I always find these posts entertaining so I figured I’d share my own.
I’m a UI/UX Designer with 10 years of experience. I’ve done a handful of freelance jobs focusing mainly on full-time roles over my ten years of designing.
I reached out to an app owner for a “sports data” app I thought had great potential but a horrible design. I asked if he was looking for a designer and he responded yes so we scheduled a meeting.
Our first meeting went well but he had the most obvious red flag which was asking me to do spec work to “see if he liked my style.” I pointed him to my portfolio for work samples but he wasn’t really interested since his app was different from my previous work examples. He didn’t want to pay for my time upfront which I honestly should have said no to but personally, the project was so different from what I do in my full-time role I accepted.

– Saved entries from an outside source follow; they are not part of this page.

(* ===== verification/Upload.v ===== *)
(** * Client-side uploads (src/cursor/upload.rs)

    The server may ask for a file in the middle of a command.  [write_fragment]
    frames data with scattered writes instead of a [MapiBuf], [StreamingUpload]
    coalesces what the producer writes into messages of a given size and reads
    the prompt after each of them, and [take_file_request] finds the request of
    the server at the end of a response. *)

From Stdlib Require Import ZArith Lia.
From S2P Require Import Prelude Bytes Blockstate IO Writing Reading Errors Replies Delayed.

Open Scope nat_scope.

Definition FILE_TRANSFER : bytes := [x01; x03; x0a].
Definition MORE : bytes := [x01; x02; x0a].
Definition SCATTER_BLOCKS_PER_WRITE : nat := 64.

(** ** Framing with vectored writes *)

(** [IoSlice::advance_slices] of the standard library. *)
Fixpoint advance_slices {E} (n : nat) (bufs : list bytes) : res E (list bytes) :=
  match bufs with
  | [] => if n =? 0 then Ok [] else Panic
  | b :: rest => if length b <=? n then advance_slices (n - length b) rest else Ok (drop n b :: rest)
  end.

Definition write_zero_upload : io_error :=
  IoError WriteZero (Message "failed to write framed upload").

Definition div_ceil (a b : nat) : nat := (a + b - 1) / b.

Section Framing.
Context {W : Type} `{!Write W}.

Fixpoint write_vectored_loop (fuel : nat) (remaining : list bytes) : comp W io_error unit := fun s =>
  match remaining with
  | [] => (Ok tt, s)
  | _ =>
      match fuel with
      | O => (NoFuel, s)
      | S fuel' =>
          match write_vectored remaining s with
          | (Ok O, s') => (Err write_zero_upload, s')
          | (Ok n, s') =>
              match advance_slices n remaining with
              | Ok rest => write_vectored_loop fuel' rest s'
              | Err e => (Err e, s')
              | Panic => (Panic, s')
              | NoFuel => (NoFuel, s')
              end
          | (Err e, s') =>
              if is_interrupted e then write_vectored_loop fuel' remaining s' else (Err e, s')
          | (Panic, s') => (Panic, s')
          | (NoFuel, s') => (NoFuel, s')
          end
      end
  end.

Definition write_all_vectored (fuel : nat) (buffers : list bytes) : comp W io_error unit :=
  do? remaining := slift (advance_slices 0 buffers) in write_vectored_loop fuel remaining.

(** [(((length as u16) << 1) | u16::from(last)).to_le_bytes()]. *)
Definition fragment_header (length : nat) (last : bool) : bytes :=
  let n := Z.lor (wrap 16 (Z.shiftl (wrap 16 (Z.of_nat length)) 1)) (Z.b2z last) in
  let '(lo, hi) := u16_to_le_bytes n in [lo; hi].

Definition block_header (data : bytes) (finish : bool) (blocks index : nat) : bytes :=
  let offset := index * BLOCKSIZE in
  let length := Nat.min (length data - offset) BLOCKSIZE in
  let last := finish && (index + 1 =? blocks) in
  fragment_header length last.

(** The header and the payload of a block. *)
Definition block_slices (data : bytes) (headers : list bytes) (index : nat) : list bytes :=
  let offset := index * BLOCKSIZE in
  let stop := Nat.min (offset + BLOCKSIZE) (length data) in
  [default [] (headers !! index); slice offset stop data].

Fixpoint write_groups (fuel : nat) (data : bytes) (headers : list bytes) (blocks : nat)
    (firsts : list nat) : comp W io_error unit :=
  match firsts with
  | [] => sret tt
  | first :: rest =>
      let last := Nat.min (first + SCATTER_BLOCKS_PER_WRITE) blocks in
      do! write_all_vectored fuel (seq first (last - first) ≫= block_slices data headers) in
      write_groups fuel data headers blocks rest
  end.

Definition io_lift {A} (m : comp W io_error A) : comp W CursorError A := fun s =>
  let '(r, s') := m s in (res_map_err cursor_of_io r, s').

Definition write_fragment (fuel : nat) (data : bytes) (finish : bool) : comp W CursorError unit :=
  if bool_decide (data = []) then
    if finish then io_lift (write_all fuel (fragment_header 0 true)) else sret tt
  else
    let blocks := div_ceil (length data) BLOCKSIZE in
    let headers := block_header data finish blocks <$> seq 0 blocks in
    let firsts :=
      (fun i => i * SCATTER_BLOCKS_PER_WRITE) <$> seq 0 (div_ceil blocks SCATTER_BLOCKS_PER_WRITE) in
    io_lift (write_groups fuel data headers blocks firsts).

End Framing.

(** ** Requests of the server *)

Definition upload_filename (request : bytes) : option bytes :=
  match strip_prefix (bs "rb ") request with
  | Some filename => Some filename
  | None =>
      match strip_prefix (bs "r 0 ") request with
      | Some filename => if is_empty filename then None else Some filename
      | None => None
      end
  end.

(** [memmem::rfind]: the position of the last occurrence of [pat]. *)
Fixpoint rfind (pat l : bytes) : option nat :=
  match l with
  | [] => if is_empty pat then Some 0 else None
  | _ :: rest =>
      match rfind pat rest with
      | Some i => Some (S i)
      | None => if starts_with pat l then Some 0 else None
      end
  end.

After submitting a screen design of the app in my style he said, “cool let’s work together.” And asked what my prices were. He was completely against hourly billing (of course) and wanted fixed rates. I quoted him 3 different fixed-rate packages with revision numbers etc. He said it was too expensive (of course) and I discounted them a bit because I was really excited about working on this app.
Once we agreed on one of the packages I sent over a contract to protect myself. Stating half payment now half payment later. Oddly he never signed the contract but sent me the entire payment upfront. Odd because the contract could protect him to some degree as well.
Countless hours were spent trying to land on designs that he liked. I tried out so many different color palettes (ones he said he liked), variations of different UI components, and different ways to do navigation, but every single time it was either shot down immediately or after he said he liked it, a few days later, he’d say, “I changed my mind I don’t really like it anymore.”
I would include descriptions each time I submitted a new screen design explaining my choices in an attempt to show him that UI/UX design is largely based on design principles and not just opinion. His responses to my screen design largely clued me in that he wasn’t reading any of my descriptions, regularly questioning things I had answered in my post. He regularly asked me to try semi-ridiculous things like, “putting the graph in a gameboy screen.” I still don’t know what that one meant.
I gave him tons of resources to discover or create color palettes. I supplied him with my own mood boards. This was done in the beginning but also after countless rejected designs I created. I supplied him with at least 10 links to mood board/app inspiration sites to find some kind of styles he liked. These were largely ignored at first. Finally, I put my foot down while on a call and asked him to open the links and show me what he liked. It was funny because he kept saying how he’s “not good at this, it isn’t my bread and butter” and would close out of the tab only to immediately reopen it because he knew I needed some direction. He said, “I can’t tell you what exactly I like but I know when I see it.” To which I replied, “great, then this exercise is perfect, show me what you like when you see it.” This was extremely challenging for him. Mind you our conversation was about finding a style of tabs he liked.
I designed my artboards in a separate Figma file and at his request dropped it in his team’s Figma file when I completed it. I would regularly see him and his team’s cursors swarming around my design picking it apart and absolutely destroying it. At one point he even told me “we’re done. lmk what you think.” And the design looked like a bomb went off. I told him how there was no hierarchy, the color palette was using 6 different shades of grey, and all of the layers were messed up. I quoted the time and price it would cost for me to fix the design hoping he’d learn that this wasn’t an effective use of anyone’s time.
Overall, he was a client that had absolutely no idea what he wanted, and any attempt to show him styles either through my own designs or others, left things even more ambiguous. Every design was shown to his team so it became ‘design by committee.’ I finally decided to try to piece out the components of the UI to design them individually, hoping this would speed up the process, his response was that he was concerned that “What if after I approve the components and you put them back on the screen together what if I don’t like the way it looks.”
I’ve finally called it quits and told him we should part ways amicably after his team did essentially the same thing I listed above, picking apart and completely redesigning my mockups with no input on my part.